Pulpit of the Dominican Church in Vienna

He probably originated from the area round Salzburg and probably trained as a craftsman and artist in Austria, although he may have learned to sculpt in the Netherlands and in Prague.

The Victoria and Albert Museum in London has one of his earliest identified sculptures, an ivory statuette of a triton (c.1670-1675).

He was definitely employed in the 1670s as a sculptor in Leubus Abbey (now Lubiąż) in the Lower Silesian Voivodship, where he took over the workshop of the deceased sculptor Matthias Knote, whose widow he married in 1677. Most of his works here (the main altar, side altars, the pulpit and the choir stalls) were destroyed after World War II.

Steinl directed this workshop till 1682, when he moved to Breslau, where the prince-bishop recommended him to the court in Vienna. During his stay in Breslau he provided the sculptures on the high altar of Heinrichau Abbey (now Henryków). He also started as a designer sketching cartouches, garlands and tendrils.[1]

In 1688 in Vienna he became the ivory engraver for the emperor. From this period dates the exceptional carving Allegory of the elements water and air, made out of a walrus tusk (c. 1688-1690); and the ivory equestrian statues of Leopold I (1690–1693) and Joseph I (dated 1693)

From the 1690s Steinl also directed an important sculpture workshop in Vienna that produced many religious objects, among them the following:

Around 1688, Steinl became more interested in architecture. The Swedish National Museum of Fine Arts in Stockholm has a design by him of a belvedere for Schönbrunn Palace in Vienna. He also worked on a design for Starhemberg Palace (1702), also near Vienna.

He was one of the first to use the Late Baroque style, in the manner of Francesco Borromini, in Austria, as architect of the church of Laxenburg, close to Vienna, although the level of his contribution here has been disputed. This church was the first building north of the Alps to contain swung façade elements characteristic of the High Baroque. It was built between 1693 and 1703 by Carlo Antonio Carlone and continued between 1703 and 1724 by Steinl. The rich Baroque façade of the Carmelite church in Sankt Pölten, Austria, was built by the famous Baroque architect Jakob Prandtauer (c. 1708), but Steinl seems to have been involved in the design. His tower façade of the Dorotheakirche (1702–1704) in Vienna no longer exists.

His architectonic designs were mostly realised by Josef Munggenast (1680–1741), nephew of Jakob Prandtauer.

Around this period Steinl seems largely to have ceased his direct participation in his sculpture workshop, but he still produced the occasional piece, as attested by the statues for the crypt altar of the Capuchin church in Vienna (c. 1715).
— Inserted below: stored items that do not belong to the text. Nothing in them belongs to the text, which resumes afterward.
(** X4: a grid returned by [apply_grid_to_row_group] is complete: it has at
    least one column, as many column boundaries as columns, one grid row for
    every row index that is in range, in order, and every grid row has exactly
    one cell per column. *)
Theorem apply_grid_to_row_group_is_complete (rows : list Row)
    (row_indices : list nat) (g : Grid) :
  apply_grid_to_row_group rows row_indices = Some g →
  (1 ≤ columns g)%nat
  ∧ length (column_boundaries g) = columns g
  ∧ length (grid_rows g)
    = length (List.filter (λ i, (i <? length rows)%nat) row_indices)
  ∧ map (λ gr, (gr_y_min gr, gr_y_max gr, gr_type gr)) (grid_rows g)
    = map (λ row, (y_min row, y_max row, type row))
        (omap (λ i, rows !! i) row_indices)
  ∧ Forall (λ gr, length (ExtractLayout.cells gr) = columns g) (grid_rows g).
Proof. apply apply_grid_complete. Qed.

Lemma apply_grid_to_row_group_witness :
  ∃ g,
    apply_grid_to_row_group [crowded_row; crowded_row] [1; 0; 5]%nat = Some g
    ∧ columns g = 2%nat
    ∧ length (grid_rows g) = 2%nat
    ∧ Forall (λ gr, length (ExtractLayout.cells gr) = columns g) (grid_rows g).
Proof.
  destruct (apply_grid_to_row_group [crowded_row; crowded_row] [1; 0; 5]%nat)
    as [g|] eqn:Hg; [|vm_compute in Hg; discriminate].
  exists g. split; [reflexivity|].
  destruct (apply_grid_to_row_group_is_complete _ _ _ Hg)
    as (_ & _ & Hrows & _ & Hcells).
  split; [|split; [exact Hrows|exact Hcells]].
  vm_compute in Hg. injection Hg as <-. reflexivity.
Defined.
(** ** The base class of the MRtrix3 wrappers *)

Module MRTrix3.
Import Py Nipype.

Section Base.

(** [multiprocessing.cpu_count()] of the machine. *)
Variable cpu_count : Z.

(** Modelled from the spec: [base.py], which [preprocess.py] imports
    [MRTrix3BaseInputSpec] and [MRTrix3Base] from, is not among the
    sources.  The wrappers are declarative "parameter-to-argv"
    mappings, and their docstrings use the inherited [grad_fsl] input,
    rendered as [-fslgrad bvecs bvals].  The base specification is
    taken to be the workflow library's class of the same name, which
    declares the thread count and the gradient-table inputs. *)
Definition MRTrix3BaseInputSpec : spec :=
  (CommandLineInputSpec ++
  [ ("nthreads", Trait Int [argstr "-nthreads %d"; nohash]);
    ("grad_file", Trait File [exists_; argstr "-grad %s"]);
    ("grad_fsl", Trait (Tuple [File; File]) [argstr "-fslgrad %s %s"]);
    ("bval_scale", Trait (Enum ["yes"; "no"]) [argstr "-bvalue_scaling %s"]);
    ("in_bvec", Trait File [exists_; argstr "-fslgrad %s %s"]);
    ("in_bval", Trait File [exists_]) ])%list.

(** Modelled from the spec: [MRTrix3Base._format_arg] of the absent
    [base.py], taken from the library class of the same name: a thread
    count of zero stands for all processors, [in_bvec] is rendered
    together with [in_bval], every other input goes to
    [CommandLine._format_arg]. *)
Definition MRTrix3Base_format_arg (i : inputs) (name : string)
    (trait_spec : trait) (v : value) : result (option string) :=
  if String.eqb name "nthreads" && bool_decide (v = VInt 0)
  then r ← percent (default "" (t_argstr trait_spec)) (VInt cpu_count);
       Ok (Some r)
  else if String.eqb name "in_bvec"
  then
    match v, getattr i "in_bval" with
    | Atom a, Atom b =>
        r ← pyformat (default "" (t_argstr trait_spec)) [a; b]; Ok (Some r)
    | _, _ => Raise TypeError
    end
  else CommandLine_format_arg name trait_spec v.

(** Modelled from the spec: [MRTrix3Base._parse_inputs] of the absent
    [base.py], taken from the library class of the same name: the
    inputs [in_bvec] and [in_bval] are skipped when a gradient table
    is given, and must be given together. *)
Definition MRTrix3Base_parse_skip (i : inputs) : result (list string) :=
  let skip :=
    if isdefined (getattr i "grad_file") || isdefined (getattr i "grad_fsl")
    then ["in_bvec"; "in_bval"] else [] in
  let is_bvec := isdefined (getattr i "in_bvec") in
  let is_bval := isdefined (getattr i "in_bval") in
  if is_bvec || is_bval
  then if negb is_bvec || negb is_bval then Raise RuntimeError
       else Ok (skip ++ ["in_bval"])%list
  else Ok skip.

(** A subclass of [MRTrix3Base] with command [cmd] and input
    specification [sp]. *)
Definition MRTrix3Base (cmd : string) (sp : spec) : interface :=
  {| _cmd := cmd;
     input_spec := sp;
     _format_arg := MRTrix3Base_format_arg;
     _gen_filename := fun _ _ => Raise NotImplementedError;
     parse_skip := MRTrix3Base_parse_skip |}.

End Base.

End MRTrix3.

(** ** [preprocess.py]: the wrappers *)

Module Preprocess.
Import Py Nipype MRTrix3.

Definition DWIDenoiseInputSpec : spec :=
  (MRTrix3BaseInputSpec ++
  [ ("in_file", Trait File [exists_; argstr "%s"; position (-2); mandatory]);
    ("mask", Trait File [exists_; argstr "-mask %s"; position 1]);
    ("extent", Trait (Tuple [Int; Int; Int]) [argstr "-extent %d,%d,%d"]);
    ("noise", Trait File [argstr "-noise %s"; name_template "%s_noise";
                          name_source "in_file"; keep_extension]);
    ("out_file", Trait File [argstr "%s"; position (-1);
                             name_template "%s_denoised";
                             name_source "in_file"; keep_extension]) ])%list.

Definition DWIDenoiseOutputSpec : spec :=
  [ ("noise", Trait File [exists_]);
    ("out_file", Trait File [exists_]) ].

Definition MRDeGibbsInputSpec : spec :=
  (MRTrix3BaseInputSpec ++
  [ ("in_file", Trait File [exists_; argstr "%s"; position (-2); mandatory]);
    ("axes", Trait ListInt [default_value (VList [AInt 0; AInt 1]); usedefault;
                            sep ","; minlen 2; maxlen 2; argstr "-axes %s"]);
    ("nshifts", Trait Int [default_value (VInt 20); usedefault;
                           argstr "-nshifts %d"]);
    ("minW", Trait Int [default_value (VInt 1); usedefault; argstr "-minW %d"]);
    ("maxW", Trait Int [default_value (VInt 3); usedefault; argstr "-maxW %d"]);
    ("out_file", Trait File [name_template "%s_unr"; name_source "in_file";
                             keep_extension; argstr "%s"; position (-1)]) ])%list.

Definition MRDeGibbsOutputSpec : spec :=
  [ ("out_file", Trait File [exists_]) ].

Definition DWIBiasCorrectInputSpec : spec :=
  (MRTrix3BaseInputSpec ++
  [ ("in_file", Trait File [exists_; argstr "%s"; position (-2); mandatory]);
    ("in_mask", Trait File [argstr "-mask %s"]);
    ("use_ants", Trait Bool [argstr "-ants"; mandatory; xor ["use_fsl"]]);
    ("use_fsl", Trait Bool [argstr "-fsl"; mandatory; xor ["use_ants"]]);
    ("bias", Trait File [argstr "-bias %s"]);
    ("out_file", Trait File [name_template "%s_biascorr";
                             name_source "in_file"; keep_extension;
                             argstr "%s"; position (-1); genfile]) ])%list.

Definition DWIBiasCorrectOutputSpec : spec :=
  [ ("bias", Trait File [exists_]);
    ("out_file", Trait File [exists_]) ].

Definition ResponseSDInputSpec : spec :=
  (MRTrix3BaseInputSpec ++
  [ ("algorithm", Trait (Enum ["msmt_5tt"; "dhollander"; "tournier"; "tax"])
                    [argstr "%s"; position 1; mandatory]);
    ("in_file", Trait File [exists_; argstr "%s"; position (-5); mandatory]);
    ("mtt_file", Trait File [argstr "%s"; position (-4)]);
    ("wm_file", Trait File [default_value (VStr "wm.txt"); argstr "%s";
                            position (-3); usedefault]);
    ("gm_file", Trait File [argstr "%s"; position (-2)]);
    ("csf_file", Trait File [argstr "%s"; position (-1)]);
    ("in_mask", Trait File [exists_; argstr "-mask %s"]);
    ("max_sh", Trait (InputMultiObject Int) [argstr "-lmax %s"; sep ","]) ])%list.

Definition ResponseSDOutputSpec : spec :=
  [ ("wm_file", Trait File [argstr "%s"]);
    ("gm_file", Trait File [argstr "%s"]);
    ("csf_file", Trait File [argstr "%s"]) ].

Definition ACTPrepareFSLInputSpec : spec :=
  (CommandLineInputSpec ++
  [ ("in_file", Trait File [exists_; argstr "%s"; mandatory; position (-2)]);
    ("out_file", Trait File [default_value (VStr "act_5tt.mif"); argstr "%s";
                             mandatory; position (-1); usedefault]) ])%list.

Definition ACTPrepareFSLOutputSpec : spec :=
  [ ("out_file", Trait File [exists_]) ].

Definition ReplaceFSwithFIRSTInputSpec : spec :=
  (CommandLineInputSpec ++
  [ ("in_file", Trait File [exists_; argstr "%s"; mandatory; position (-4)]);
    ("in_t1w", Trait File [exists_; argstr "%s"; mandatory; position (-3)]);
    ("in_config", Trait File [exists_; argstr "%s"; position (-2)]);
    ("out_file", Trait File [default_value (VStr "aparc+first.mif");
                             argstr "%s"; mandatory; position (-1);
                             usedefault]) ])%list.

Definition ReplaceFSwithFIRSTOutputSpec : spec :=
  [ ("out_file", Trait File [exists_]) ].

Section Wrappers.

Variable cpu_count : Z.

(** [os.path.abspath] under the working directory of the process. *)
Variable abspath : string -> string.

Definition DWIDenoise : interface :=
  MRTrix3Base cpu_count "dwidenoise" DWIDenoiseInputSpec.

Definition MRDeGibbs : interface :=
  MRTrix3Base cpu_count "mrdegibbs" MRDeGibbsInputSpec.

Definition DWIBiasCorrect : interface :=
  MRTrix3Base cpu_count "dwibiascorrect" DWIBiasCorrectInputSpec.

Definition ResponseSD : interface :=
  MRTrix3Base cpu_count "dwi2response" ResponseSDInputSpec.

Definition ACTPrepareFSL : interface :=
  CommandLine "act_anat_prepare_fsl" ACTPrepareFSLInputSpec.

Definition ReplaceFSwithFIRST : interface :=
  CommandLine "fs_parc_replace_sgm_first" ReplaceFSwithFIRSTInputSpec.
He also continued to work as imperial ivory engraver until at least 1712, producing two further major works : the equestrian statuette of Emperor Charles VI (now in the Schatzkammer (Vienna) and the portrait relief of the Bishop of Breslau Franz Ludwig von Pfalz-Neuburg (now at the Bavarian National Museum, Munich).

After being appointed imperial engineer for buildings and gardens (Kaiserlicher Bau-und-Hof-Ingenieur) he applied himself to the design of interior decorations for monasteries and churches, including the following:

  • Vorau Abbey: the high altar (created by the sculptors J. F. Caspar and G. Niedermayr) and the entire interior (1699–1704); pulpit (1706) (this work is considered as the first High Baroque decoration in Austria with a stylistic and iconographic unity);
  • Klosterneuburg Priory: a monstrance (1710); the triumphal arches, choir decorations (together with Donato Felice d'Allio) and an altar (1714); the Baroque refurbishment of the main hall (1725–27)
  • Herzogenburg Priory: a monstrance (1722). Steinl also made the designs for the reconstruction of the church here c. 1700;[2]
  • Zwettl Abbey: choir decorations.

Among Steinl's later creations as architect were the tower of the Augustine church at Dürnstein (1721–1725) and the tower of the monastery church of Zwettl Abbey (1722–1728). These were constructed in somewhat altered form by Josef Muggenast, after Steinl's death in 1727.

Tower at Dürnstein

Steinl also created many altars, pulpits and portals in churches in Vienna and other places in Austria, such as Lambach and Gutenstein.[3]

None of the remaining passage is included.